Ivan Krastev, chairman of the Center for Liberal Strategies, pens a NYT op-ed titled “America Hasn’t Gone Crazy. It’s Just More Like Europe.” Krastev is quite obviously a man of the Left but nonetheless sees the 2016 U.S. race for the Presidency, particularly the surges of Trump and Sanders, as a sign of the Europeanization of American politics, that is, an increasingly polarization between an Alt-Right and a Marxist Left:

… Mr. Trump would be at home in Europe. Mainstream parties barely get half the vote in national elections. What wins instead are the visceral appeals of political resentment. When I enter a cafe here in Sofia or in Warsaw or Amsterdam, I hear groups of women and men calling for foreigners to be bused out of the country, Muslims to be barred from coming in and walls to be erected on our borders.

They speak on behalf of majorities who see themselves menaced by the loss of their political power and the rapid diminution of their economic prosperity. They feel cheated by the demographic revolution that is underway around the world — one that threatens to make them minorities in their own countries. Mr. Trump’s crude directness and his unrivaled skill in manipulating the news media so strongly resemble the political style of the former Italian prime minister Silvio Berlusconi that I sometimes wonder whether Mr. Berlusconi is secretly coaching him from the sidelines.

That the NYT editors are allowing an op-ed on such things is, to me, a signal that the ‘Multiculturalism is Innately Good’ axiom of the NYT may be starting to crack.

Krastev also touches upon an important dynamic to this year’s campaign cycle: the role of authenticity, something that only Trump and Sanders exude in this year’s crop:

Bernie Sanders should be familiar to Europeans as well. Most of the young Europeans I know view capitalism as a rigged and unfair system; to them, real socialism — and not just German-style, neo-liberal “social democracy” — is hardly a dirty word. They see themselves as the biggest losers of the status quo, and often dream out loud of revolution (though, thankfully, of a nonviolent kind). For them the war between generations is the new version of their parents’ (and grandparents’, and great-grandparents’) class war.
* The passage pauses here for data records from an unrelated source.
(* ===== verification/Ring.v ===== *)
(** * Ring buffers

    pipe.c, console.c, uart.c and the rings of virtio_disk.c all keep a queue in an array of [N] slots
    with free-running counters of a machine width: a counter [x] (modulo [K])
    stands for slot [x % N].  [ring_bytes data a b] is the contents between
    the counters [a] and [b]. *)

From stdpp Require Import base strings numbers list.
From coqutil Require Import Byte.
From S2P Require Import Prelude.

#[export] Instance byte_inhabited : Inhabited byte := populate Byte.x00.

Section ring.
Context {A : Type} `{!Inhabited A} (K N : Z).

(** Number of bytes between two counters, and the bytes from [a] on. *)
Definition ring_len (a b : Z) : Z := (b - a) mod K.
Definition ring_seq (data : list A) (a : Z) (n : nat) : list A :=
  (λ j, data !!! Z.to_nat ((a + Z.of_nat j) mod N)) <$> seq 0 n.
Definition ring_bytes (data : list A) (a b : Z) : list A := ring_seq data a (Z.to_nat (ring_len a b)).

Context (HN : 0 < N) (HK : (N | K)) (HKN : N < K).

Lemma ring_len_range a b : 0 ≤ ring_len a b < K.
Proof. apply Z.mod_pos_bound. lia. Qed.

Lemma ring_seq_length data a n : length (ring_seq data a n) = n.
Proof. unfold ring_seq. by rewrite length_fmap, length_seq. Qed.

Lemma ring_bytes_length data a b : length (ring_bytes data a b) = Z.to_nat (ring_len a b).
Proof. apply ring_seq_length. Qed.

(** [x % K % N = x % N] *)
Lemma ring_slot x : (x mod K) mod N = x mod N.
Proof.
  destruct HK as [q ->]. assert (0 < q) by nia. rewrite Z.mul_comm, Z.rem_mul_r by lia.
  rewrite Z.mul_comm, Z.mod_add by lia. by rewrite Z.mod_mod by lia.
Qed.

Lemma ring_slot_add x y : (x mod K + y) mod N = (x + y) mod N.
Proof. rewrite <- Zplus_mod_idemp_l, ring_slot, Zplus_mod_idemp_l. done. Qed.

Lemma ring_end a b : 0 ≤ b < K → b = (a + ring_len a b) mod K.
Proof.
  intros Hb. unfold ring_len. rewrite Zplus_mod_idemp_r. replace (a + (b - a)) with b by lia.
  symmetry. by apply Z.mod_small.
Qed.

Lemma ring_empty a b : 0 ≤ a < K → 0 ≤ b < K → (a =? b) = (ring_len a b =? 0).
Proof.
  intros Ha Hb. unfold ring_len. destruct (Z.eqb_spec a b) as [->|Hne]; [by rewrite Z.sub_diag|].
  symmetry. apply Z.eqb_neq. intros E. apply Hne. rewrite (ring_end a b Hb). unfold ring_len. rewrite E, Z.add_0_r, Z.mod_small; lia.
Qed.

Lemma ring_full a b : 0 ≤ b < K → ring_len a b ≤ N → (b =? (a + N) mod K) = (ring_len a b =? N).
Proof.
  intros Hb Hle. pose proof (ring_len_range a b). rewrite (ring_end a b Hb) at 1.
  destruct (Z.eqb_spec (ring_len a b) N) as [->|Hne]; [by rewrite Z.eqb_refl|].
  apply Z.eqb_neq. intros E. apply Hne.
  assert (Hd : (a + N - (a + ring_len a b)) mod K = 0) by (rewrite Zminus_mod, E, Z.sub_diag; apply Z.mod_0_l; lia).
  replace (a + N - (a + ring_len a b)) with (N - ring_len a b) in Hd by lia. rewrite Z.mod_small in Hd; lia.
Qed.

Lemma ring_len_succ_r a b : ring_len a b < N → ring_len a ((b + 1) mod K) = ring_len a b + 1.
Proof.
  intros Hlt. pose proof (ring_len_range a b). unfold ring_len in *. rewrite Zminus_mod_idemp_l.
  replace (b + 1 - a) with (b - a + 1) by lia. rewrite <- Zplus_mod_idemp_l. apply Z.mod_small. lia.
Qed.

Lemma ring_len_pred_r a b : 0 < ring_len a b → ring_len a ((b - 1) mod K) = ring_len a b - 1.
Proof.
  intros Hlt. pose proof (ring_len_range a b). unfold ring_len in *. rewrite Zminus_mod_idemp_l.
  replace (b - 1 - a) with (b - a - 1) by lia. rewrite <- Zminus_mod_idemp_l. apply Z.mod_small. lia.
Qed.

Lemma ring_len_succ_l a b : 0 < ring_len a b → ring_len ((a + 1) mod K) b = ring_len a b - 1.
Proof.
  intros Hlt. pose proof (ring_len_range a b). unfold ring_len in *. rewrite Zminus_mod_idemp_r.
  replace (b - (a + 1)) with (b - a - 1) by lia. rewrite <- Zminus_mod_idemp_l. apply Z.mod_small. lia.
Qed.

Lemma ring_seq_snoc data a n :
  ring_seq data a (n + 1) = ring_seq data a n ++ [data !!! Z.to_nat ((a + Z.of_nat n) mod N)].
Proof. unfold ring_seq. by rewrite seq_app, fmap_app. Qed.

Lemma ring_seq_cons data a n :
  ring_seq data a (S n) = data !!! Z.to_nat (a mod N) :: ring_seq data (a + 1) n.
Proof.
  unfold ring_seq. cbn [seq fmap list_fmap]. f_equal; [do 2 f_equal; f_equal; lia|].
  rewrite <- fmap_S_seq, <- list_fmap_compose. apply list_fmap_ext. intros _ j _. cbn [compose]. do 2 f_equal; f_equal. lia.
Qed.

Lemma ring_seq_mod data a n : ring_seq data (a mod K) n = ring_seq data a n.
Proof. unfold ring_seq. apply list_fmap_ext. intros _ j _. by rewrite ring_slot_add. Qed.

(** Writing a slot behind the [n] bytes from [a] does not change them. *)
Lemma ring_seq_insert data a c n k : Z.of_nat n ≤ k < N →
  ring_seq (<[Z.to_nat ((a + k) mod N) := c]> data) a n = ring_seq data a n.
Proof.
  intros Hk. unfold ring_seq. apply list_fmap_ext. intros i j [-> Hi]%lookup_seq.
  rewrite list_lookup_total_insert_ne; [done|]. intros E.
  pose proof (Z.mod_pos_bound (a + k) N HN). pose proof (Z.mod_pos_bound (a + Z.of_nat (0 + i)) N HN).
  apply Z2Nat.inj in E; [|lia|lia]. simpl in E.
  assert (Hd : (a + k - (a + Z.of_nat i)) mod N = 0) by (rewrite Zminus_mod, E, Z.sub_diag; apply Z.mod_0_l; lia).
  replace (a + k - (a + Z.of_nat i)) with (k - Z.of_nat i) in Hd by lia. rewrite Z.mod_small in Hd; lia.
Qed.

(** [data[b++ % N] = c] appends. *)
Lemma ring_put data a b c : length data = Z.to_nat N → 0 ≤ b < K → ring_len a b < N →
  ring_bytes (<[Z.to_nat (b mod N) := c]> data) a ((b + 1) mod K) = ring_bytes data a b ++ [c].
Proof.
  intros Hd Hb Hlt. pose proof (ring_len_range a b). unfold ring_bytes. rewrite ring_len_succ_r by done.
  replace (Z.to_nat (ring_len a b + 1)) with (Z.to_nat (ring_len a b) + 1)%nat by lia.
  assert (Hs : b mod N = (a + ring_len a b) mod N) by (rewrite (ring_end a b Hb) at 1; apply ring_slot).
  rewrite ring_seq_snoc, Hs, ring_seq_insert by lia. do 2 f_equal. rewrite Z2Nat.id by lia.
  apply list_lookup_total_insert_eq. rewrite Hd. pose proof (Z.mod_pos_bound (a + ring_len a b) N HN). lia.
Qed.

(** [data[a++ % N]] takes the oldest byte. *)
Lemma ring_take data a b : 0 < ring_len a b →
  ring_bytes data a b = data !!! Z.to_nat (a mod N) :: ring_bytes data ((a + 1) mod K) b.
Proof.
  intros Hlt. unfold ring_bytes. rewrite ring_len_succ_l by done.
  replace (Z.to_nat (ring_len a b)) with (S (Z.to_nat (ring_len a b - 1))) by lia.
  by rewrite ring_seq_cons, ring_seq_mod.
Qed.

(** [b--] drops the newest byte, which is in slot [(b-1) % N]. *)
Lemma ring_unput data a b : 0 ≤ b < K → 0 < ring_len a b →
  ring_bytes data a b = ring_bytes data a ((b - 1) mod K) ++ [data !!! Z.to_nat ((b - 1) mod K mod N)].
Proof.
  intros Hb Hlt. unfold ring_bytes. rewrite ring_len_pred_r by done.
  replace (Z.to_nat (ring_len a b)) with (Z.to_nat (ring_len a b - 1) + 1)%nat by lia. rewrite ring_seq_snoc.
  do 4 f_equal. rewrite ring_slot, Z2Nat.id by lia. rewrite (ring_end a b Hb) at 2.
  rewrite <- (ring_slot ((a + ring_len a b) mod K - 1)), Zminus_mod_idemp_l, ring_slot. f_equal. lia.
Qed.

(** The bytes up to a counter in between. *)
Lemma ring_prefix data a b e : ring_len a b ≤ ring_len a e →
  take (Z.to_nat (ring_len a b)) (ring_bytes data a e) = ring_bytes data a b.
Proof.
  intros Hle. unfold ring_bytes, ring_seq. rewrite <- fmap_take, take_seq. do 2 f_equal. lia.
Qed.

(** Lengths add up. *)
Lemma ring_len_split a b e : ring_len a b ≤ ring_len a e → ring_len b e = ring_len a e - ring_len a b.
Proof.
  intros Hle. pose proof (ring_len_range a b). pose proof (ring_len_range a e). unfold ring_len in *.
  replace (e - b) with (e - a - (b - a)) by lia. rewrite Zminus_mod. apply Z.mod_small. lia.
Qed.
End ring.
In countries like Greece, Spain and Portugal, almost half of the young people are unemployed, despite the university degrees they may have earned. They judge globalization as an unmitigated disaster and loathe the idea of free trade. And while Mr. Sanders is no Jean Jaurès or Leon Trotsky — I find him about as exciting as a cucumber sandwich — for many of the new radicals in America and Europe, his lack of charisma is one more sign of his integrity and authenticity.